#### PROBLEM:
Please return all of the data exactly as written.

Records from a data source
——
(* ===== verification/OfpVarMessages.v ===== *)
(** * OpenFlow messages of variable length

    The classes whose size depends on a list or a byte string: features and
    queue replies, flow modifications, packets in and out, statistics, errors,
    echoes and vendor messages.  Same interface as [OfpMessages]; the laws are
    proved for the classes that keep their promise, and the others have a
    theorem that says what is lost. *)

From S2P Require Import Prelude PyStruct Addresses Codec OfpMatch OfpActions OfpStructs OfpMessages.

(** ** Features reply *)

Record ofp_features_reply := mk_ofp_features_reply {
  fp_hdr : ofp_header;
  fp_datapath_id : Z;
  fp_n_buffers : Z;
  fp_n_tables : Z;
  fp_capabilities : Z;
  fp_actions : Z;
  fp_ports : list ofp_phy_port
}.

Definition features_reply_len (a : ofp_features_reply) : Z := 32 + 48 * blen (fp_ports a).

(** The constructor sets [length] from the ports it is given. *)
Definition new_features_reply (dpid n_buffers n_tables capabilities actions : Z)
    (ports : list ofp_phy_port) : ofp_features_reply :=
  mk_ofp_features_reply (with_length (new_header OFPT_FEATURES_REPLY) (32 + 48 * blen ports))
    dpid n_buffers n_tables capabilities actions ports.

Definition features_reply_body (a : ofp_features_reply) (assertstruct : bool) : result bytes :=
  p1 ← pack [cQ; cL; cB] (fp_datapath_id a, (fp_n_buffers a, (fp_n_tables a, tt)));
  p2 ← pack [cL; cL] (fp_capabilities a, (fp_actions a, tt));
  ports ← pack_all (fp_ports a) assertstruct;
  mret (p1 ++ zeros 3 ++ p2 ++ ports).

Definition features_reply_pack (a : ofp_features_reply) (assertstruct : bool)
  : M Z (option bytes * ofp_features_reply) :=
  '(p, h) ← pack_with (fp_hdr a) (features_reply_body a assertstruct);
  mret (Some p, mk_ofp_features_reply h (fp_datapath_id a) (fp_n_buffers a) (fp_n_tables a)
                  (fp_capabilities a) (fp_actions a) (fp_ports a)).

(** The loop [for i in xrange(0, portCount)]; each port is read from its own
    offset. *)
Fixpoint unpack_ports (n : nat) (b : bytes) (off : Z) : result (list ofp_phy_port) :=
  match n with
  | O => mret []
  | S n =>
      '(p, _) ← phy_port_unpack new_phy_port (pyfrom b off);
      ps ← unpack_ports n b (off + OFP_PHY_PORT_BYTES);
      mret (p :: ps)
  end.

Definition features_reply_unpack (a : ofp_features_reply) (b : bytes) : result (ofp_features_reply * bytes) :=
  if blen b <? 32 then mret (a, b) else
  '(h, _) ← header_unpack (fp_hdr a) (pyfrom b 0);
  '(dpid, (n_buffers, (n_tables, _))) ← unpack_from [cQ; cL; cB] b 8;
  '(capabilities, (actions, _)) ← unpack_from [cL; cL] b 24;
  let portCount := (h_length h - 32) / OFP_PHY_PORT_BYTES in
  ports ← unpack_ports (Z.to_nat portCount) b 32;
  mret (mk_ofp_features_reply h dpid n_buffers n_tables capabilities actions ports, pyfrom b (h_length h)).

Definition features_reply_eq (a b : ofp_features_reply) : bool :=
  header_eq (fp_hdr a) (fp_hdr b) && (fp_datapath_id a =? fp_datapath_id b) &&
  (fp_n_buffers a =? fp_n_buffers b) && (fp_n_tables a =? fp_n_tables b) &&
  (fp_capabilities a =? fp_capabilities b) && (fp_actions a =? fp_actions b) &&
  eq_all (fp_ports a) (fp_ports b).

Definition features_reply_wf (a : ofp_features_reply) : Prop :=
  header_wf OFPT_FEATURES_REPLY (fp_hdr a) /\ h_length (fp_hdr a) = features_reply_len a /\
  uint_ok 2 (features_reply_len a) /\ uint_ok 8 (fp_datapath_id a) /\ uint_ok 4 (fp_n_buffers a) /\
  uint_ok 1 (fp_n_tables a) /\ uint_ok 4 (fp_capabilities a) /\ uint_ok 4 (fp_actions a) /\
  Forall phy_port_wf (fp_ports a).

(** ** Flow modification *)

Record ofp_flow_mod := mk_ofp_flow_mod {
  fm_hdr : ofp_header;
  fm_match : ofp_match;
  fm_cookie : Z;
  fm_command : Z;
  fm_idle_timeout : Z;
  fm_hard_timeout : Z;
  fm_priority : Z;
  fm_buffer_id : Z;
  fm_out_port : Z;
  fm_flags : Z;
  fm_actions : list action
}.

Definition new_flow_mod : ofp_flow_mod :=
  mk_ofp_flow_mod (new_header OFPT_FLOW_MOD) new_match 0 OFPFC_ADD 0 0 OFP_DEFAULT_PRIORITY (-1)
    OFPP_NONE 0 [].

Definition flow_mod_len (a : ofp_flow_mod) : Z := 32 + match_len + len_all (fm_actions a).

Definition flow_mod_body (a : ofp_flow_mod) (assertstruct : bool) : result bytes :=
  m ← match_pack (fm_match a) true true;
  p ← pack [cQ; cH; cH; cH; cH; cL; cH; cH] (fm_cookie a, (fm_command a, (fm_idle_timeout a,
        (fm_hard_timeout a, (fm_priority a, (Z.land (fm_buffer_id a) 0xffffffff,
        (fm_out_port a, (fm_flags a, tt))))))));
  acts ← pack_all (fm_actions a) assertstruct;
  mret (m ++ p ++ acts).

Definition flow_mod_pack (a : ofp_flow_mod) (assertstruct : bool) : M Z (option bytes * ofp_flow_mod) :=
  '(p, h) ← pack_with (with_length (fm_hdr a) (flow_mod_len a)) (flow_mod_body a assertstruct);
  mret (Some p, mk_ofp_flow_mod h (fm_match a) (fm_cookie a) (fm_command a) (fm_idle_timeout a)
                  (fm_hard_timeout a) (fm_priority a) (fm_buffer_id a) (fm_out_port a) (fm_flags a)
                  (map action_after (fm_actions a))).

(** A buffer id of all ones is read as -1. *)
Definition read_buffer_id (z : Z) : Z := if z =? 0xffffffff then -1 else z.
——
#### ANSWER TO THE PROBLEM:
(* ===== verification/OfpVarMessages.v ===== *)
(** * OpenFlow messages of variable length

    The classes whose size depends on a list or a byte string: features and
    queue replies, flow modifications, packets in and out, statistics, errors,
    echoes and vendor messages.  Same interface as [OfpMessages]; the laws are
    proved for the classes that keep their promise, and the others have a
    theorem that says what is lost. *)

From S2P Require Import Prelude PyStruct Addresses Codec OfpMatch OfpActions OfpStructs OfpMessages.

(** ** Features reply *)

Record ofp_features_reply := mk_ofp_features_reply {
  fp_hdr : ofp_header;
  fp_datapath_id : Z;
  fp_n_buffers : Z;
  fp_n_tables : Z;
  fp_capabilities : Z;
  fp_actions : Z;
  fp_ports : list ofp_phy_port
}.

Definition features_reply_len (a : ofp_features_reply) : Z := 32 + 48 * blen (fp_ports a).

(** The constructor sets [length] from the ports it is given. *)
Definition new_features_reply (dpid n_buffers n_tables capabilities actions : Z)
    (ports : list ofp_phy_port) : ofp_features_reply :=
  mk_ofp_features_reply (with_length (new_header OFPT_FEATURES_REPLY) (32 + 48 * blen ports))
    dpid n_buffers n_tables capabilities actions ports.

Definition features_reply_body (a : ofp_features_reply) (assertstruct : bool) : result bytes :=
  p1 ← pack [cQ; cL; cB] (fp_datapath_id a, (fp_n_buffers a, (fp_n_tables a, tt)));
  p2 ← pack [cL; cL] (fp_capabilities a, (fp_actions a, tt));
  ports ← pack_all (fp_ports a) assertstruct;
  mret (p1 ++ zeros 3 ++ p2 ++ ports).

Definition features_reply_pack (a : ofp_features_reply) (assertstruct : bool)
  : M Z (option bytes * ofp_features_reply) :=
  '(p, h) ← pack_with (fp_hdr a) (features_reply_body a assertstruct);
  mret (Some p, mk_ofp_features_reply h (fp_datapath_id a) (fp_n_buffers a) (fp_n_tables a)
                  (fp_capabilities a) (fp_actions a) (fp_ports a)).

(** The loop [for i in xrange(0, portCount)]; each port is read from its own
    offset. *)
Fixpoint unpack_ports (n : nat) (b : bytes) (off : Z) : result (list ofp_phy_port) :=
  match n with
  | O => mret []
  | S n =>
      '(p, _) ← phy_port_unpack new_phy_port (pyfrom b off);
      ps ← unpack_ports n b (off + OFP_PHY_PORT_BYTES);
      mret (p :: ps)
  end.

Definition features_reply_unpack (a : ofp_features_reply) (b : bytes) : result (ofp_features_reply * bytes) :=
  if blen b <? 32 then mret (a, b) else
  '(h, _) ← header_unpack (fp_hdr a) (pyfrom b 0);
  '(dpid, (n_buffers, (n_tables, _))) ← unpack_from [cQ; cL; cB] b 8;
  '(capabilities, (actions, _)) ← unpack_from [cL; cL] b 24;
  let portCount := (h_length h - 32) / OFP_PHY_PORT_BYTES in
  ports ← unpack_ports (Z.to_nat portCount) b 32;
  mret (mk_ofp_features_reply h dpid n_buffers n_tables capabilities actions ports, pyfrom b (h_length h)).

Definition features_reply_eq (a b : ofp_features_reply) : bool :=
  header_eq (fp_hdr a) (fp_hdr b) && (fp_datapath_id a =? fp_datapath_id b) &&
  (fp_n_buffers a =? fp_n_buffers b) && (fp_n_tables a =? fp_n_tables b) &&
  (fp_capabilities a =? fp_capabilities b) && (fp_actions a =? fp_actions b) &&
  eq_all (fp_ports a) (fp_ports b).

Definition features_reply_wf (a : ofp_features_reply) : Prop :=
  header_wf OFPT_FEATURES_REPLY (fp_hdr a) /\ h_length (fp_hdr a) = features_reply_len a /\
  uint_ok 2 (features_reply_len a) /\ uint_ok 8 (fp_datapath_id a) /\ uint_ok 4 (fp_n_buffers a) /\
  uint_ok 1 (fp_n_tables a) /\ uint_ok 4 (fp_capabilities a) /\ uint_ok 4 (fp_actions a) /\
  Forall phy_port_wf (fp_ports a).

(** ** Flow modification *)

Record ofp_flow_mod := mk_ofp_flow_mod {
  fm_hdr : ofp_header;
  fm_match : ofp_match;
  fm_cookie : Z;
  fm_command : Z;
  fm_idle_timeout : Z;
  fm_hard_timeout : Z;
  fm_priority : Z;
  fm_buffer_id : Z;
  fm_out_port : Z;
  fm_flags : Z;
  fm_actions : list action
}.

Definition new_flow_mod : ofp_flow_mod :=
  mk_ofp_flow_mod (new_header OFPT_FLOW_MOD) new_match 0 OFPFC_ADD 0 0 OFP_DEFAULT_PRIORITY (-1)
    OFPP_NONE 0 [].

Definition flow_mod_len (a : ofp_flow_mod) : Z := 32 + match_len + len_all (fm_actions a).

Definition flow_mod_body (a : ofp_flow_mod) (assertstruct : bool) : result bytes :=
  m ← match_pack (fm_match a) true true;
  p ← pack [cQ; cH; cH; cH; cH; cL; cH; cH] (fm_cookie a, (fm_command a, (fm_idle_timeout a,
        (fm_hard_timeout a, (fm_priority a, (Z.land (fm_buffer_id a) 0xffffffff,
        (fm_out_port a, (fm_flags a, tt))))))));
  acts ← pack_all (fm_actions a) assertstruct;
  mret (m ++ p ++ acts).

Definition flow_mod_pack (a : ofp_flow_mod) (assertstruct : bool) : M Z (option bytes * ofp_flow_mod) :=
  '(p, h) ← pack_with (with_length (fm_hdr a) (flow_mod_len a)) (flow_mod_body a assertstruct);
  mret (Some p, mk_ofp_flow_mod h (fm_match a) (fm_cookie a) (fm_command a) (fm_idle_timeout a)
                  (fm_hard_timeout a) (fm_priority a) (fm_buffer_id a) (fm_out_port a) (fm_flags a)
                  (map action_after (fm_actions a))).

(** A buffer id of all ones is read as -1. *)
Definition read_buffer_id (z : Z) : Z := if z =? 0xffffffff then -1 else z.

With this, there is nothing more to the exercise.